Ein glückliches Paar: Harald V. und seine Frau Sonja im Jahr 1970. © Brown/INTERFOTO

Trondheim – Fast 58 Jahre waren König Harald und seine Sonja verheiratet. Einen Tag vor ihrem Hochzeitstag ist der Monarch nun gestorben. Beide verbindet eine außergewöhnliche Liebesgeschichte. Mit 22 Jahren löste der junge Kronprinz Harald einen Skandal aus, der fast ein Jahrzehnt andauern sollte: Er verliebte sich in die Kaufmannstochter Sonja Haraldsen, eine Bürgerliche.

Sein Vater, König Olav, war strikt gegen die Beziehung.

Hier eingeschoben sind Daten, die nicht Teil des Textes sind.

(** * Truffle box unpacking: [packages/box/lib/utils/unbox.ts]

    A shallow embedding of the destination merger
    ([copyTempIntoDestination], [promptOverwrites]) and of the recipe engine
    ([traverseDir], [removeEmptyDirs], [followBoxRecipe]), together with the
    properties stated about them.

    The file system is a finite tree of named entries: files with their
    content and directories, without links or permissions.  The calls into
    [fs-extra], [fs], [path] and [inquirer] are modelled by functions on
    that tree, on path strings and on an explicit user oracle.  A call that
    throws returns [Err]; what the file system looks like after an
    exception is not modelled. *)

From Stdlib Require Import Ascii String.
From stdpp Require Import base option list strings gmap.

#[global] Set Warnings "-clear-no-such-hyp".

(** ** Results of calls that may throw *)

Inductive errno : Set :=
| ENOENT      (* no such file or directory *)
| ENOTDIR     (* a path component is not a directory *)
| EISDIR      (* a file cannot replace a directory *)
| EEXIST      (* mkdir over an existing file *)
| ENOTEMPTY   (* a directory cannot replace a non-empty directory *)
| EINVAL      (* rename of a directory into itself *)
| ECOPY       (* fs-extra refuses the copy *)
| ETYPE       (* JavaScript TypeError *)
| EOUTSIDE.   (* the path leaves the modelled directory *)

Inductive result (A : Type) : Type :=
| Ok (a : A)
| Err (e : errno).

Arguments Ok {A} a.
Arguments Err {A} e.

Definition bind {A B : Type} (r : result A) (k : A -> result B) : result B :=
  match r with
  | Ok a => k a
  | Err e => Err e
  end.

Notation "'let?' x := r 'in' k" := (bind r (fun x => k))
  (at level 10, x name, r at level 100, k at level 200).
Notation "'let?' ' pat := r 'in' k" :=
  (bind r (fun x => match x with pat => k end))
  (at level 10, pat pattern, r at level 100, k at level 200).
(** * Order-to-CRM synchronisation: the Zoho router and the register route

    A shallow embedding of
    [vintel-integration/src/server/api/routers/checkout.ts] (the [zohoRouter]
    procedures and the adapter functions they call) and of the registration
    route handler, together with the properties the specification states
    about them.

    Asynchronous procedures are functions in a state-and-exception monad over
    a [World]: the Prisma tables, and the log of the requests sent to the
    remote CRM.  What the JavaScript runtime and the remote service decide
    (the answer to a [fetch], the clock, [Math.random], generated row ids) is
    collected in a [Runtime] record the procedures read from. *)

From Stdlib Require Import ZArith QArith List Bool Ascii String Lia.
From Stdlib Require Import SpecFloat.
From stdpp Require Import base option gmap strings list fin_maps.

Local Open Scope string_scope.
Local Open Scope Z_scope.

(** ** JavaScript values *)

Module JS.

#[local] Set Warnings "-register-all".

(** A value produced by [JSON.parse].  The members of an object are kept
    in an association list; [JSON.parse] leaves one member per key. *)
Inductive JSON : Type :=
| JNull
| JBool (b : bool)
| JNum (q : Q)
| JStr (s : string)
| JArr (items : list JSON)
| JObj (members : list (string * JSON)).

(** [!v] is false: JavaScript truthiness of a parsed value. *)
Definition truthy (v : JSON) : bool :=
  match v with
  | JNull => false
  | JBool b => b
  | JNum q => negb (Qeq_bool q 0)
  | JStr s => negb (String.eqb s "")
  | JArr _ => true
  | JObj _ => true
  end.

(** [typeof v === "object"]; note that [typeof null] is ["object"] too. *)
Definition typeof_object (v : JSON) : bool :=
  match v with
  | JNull | JArr _ | JObj _ => true
  | _ => false
  end.

Fixpoint assoc (k : string) (ms : list (string * JSON)) : option JSON :=
  match ms with
  | [] => None
  | (k', v) :: rest => if String.eqb k k' then Some v else assoc k rest
  end.

(** [v.k] on a value that is not [null]: [None] stands for [undefined]. *)
Definition get (k : string) (v : JSON) : option JSON :=
  match v with
  | JObj ms => assoc k ms
  | _ => None
  end.

(** [k in v] for the keys this code asks about (none of them is an array
    index or ["length"]). *)
Definition has_key (k : string) (v : JSON) : bool :=
  match get k v with
  | Some _ => true
  | None => false
  end.

(** Truthiness of a possibly-[undefined] property. *)
Definition truthy_opt (o : option JSON) : bool :=
  match o with
  | Some v => truthy v
  | None => false
  end.

(** Truthiness of a string: [""] is the only falsy string. *)
Definition truthy_str (s : string) : bool := negb (String.eqb s "").

End JS.

Import JS.

(** ** Numbers

    A JavaScript Number is an IEEE 754 binary64.  [Finite m e] stands for
    [m * 2^e]; the binary64 values are those with a mantissa below [2^53] in
    absolute value and an exponent from -1074 to 971.  [NaN] is left out: no
    input schema of the router admits it and no operation below produces
    it. *)

Inductive Number : Type :=
| Finite (m e : Z)
| Infinity (negative : bool).

Definition binary64 (x : Number) : Prop :=
  match x with
  | Finite m e => Z.abs m < 2 ^ 53 /\ -1074 <= e <= 971
  | Infinity _ => True
  end.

Das Verhältnis musste geheim gehalten werden, auch wenn die Presse hemmungslos spekulierte. „Ich tat ja etwas Gesetzeswidriges, in Anführungsstrichen“, sagte Harald rückblickend. „Deshalb haben mein Vater und ich nie darüber gesprochen. Sehr merkwürdig.“ Neun Jahre ging das so. Erst als Harald seinem Vater drohte – entweder heirate er Sonja oder er bleibe ledig, gab der konservative Olav schließlich nach. Am 19. März 1968 wurde die Verlobung bekannt gegeben, nachdem die politischen Instanzen ihre Zustimmung gegeben hatten. Am 29. August heiratete das Paar. Auch wenn nach außen das Glück perfekt schien, hatten Harald und Sonja auch große Probleme zu überwinden.

Anfang der 1980er Jahre soll das Paar kurz vor der Scheidung gestanden haben. Eine Eheberatung rettet die Beziehung. „Die Ehe und die Familie waren es mir wert, darum zu kämpfen“, erklärte der König später. Sicher auch aufgrund dieser Erfahrungen war das Königspaar gegenüber der Partnerwahl der eigenen Kinder tolerant – als Kronprinz Haakon die „Party-Prinzessin“ Mette-Marit heiraten wollte und Prinzessin Märtha Louise sich in den Schamanen Durek Verrett verliebte. Herausforderungen hatte König Harald in Bezug auf seine Familie viele zu meistern – etwa in Bezug auf die enge Freundschaft, die Mette-Marit zu dem Sexualverbrecher Jeffrey Epstein gepflegt haben soll. Und die Verurteilung von Mettes Sohn Marius zu vier Jahren Haft wegen zweier Vergewaltigungen.

All diese Probleme führten den Norwegern vor Augen, dass auch die Mitglieder der Königsfamilie nur Menschen sind. „Kern des Menschseins ist die Tatsache, dass niemandem von uns Schmerzen und Widrigkeiten erspart bleiben“, sagte Harald V. 2025 in seiner Neujahrsansprache.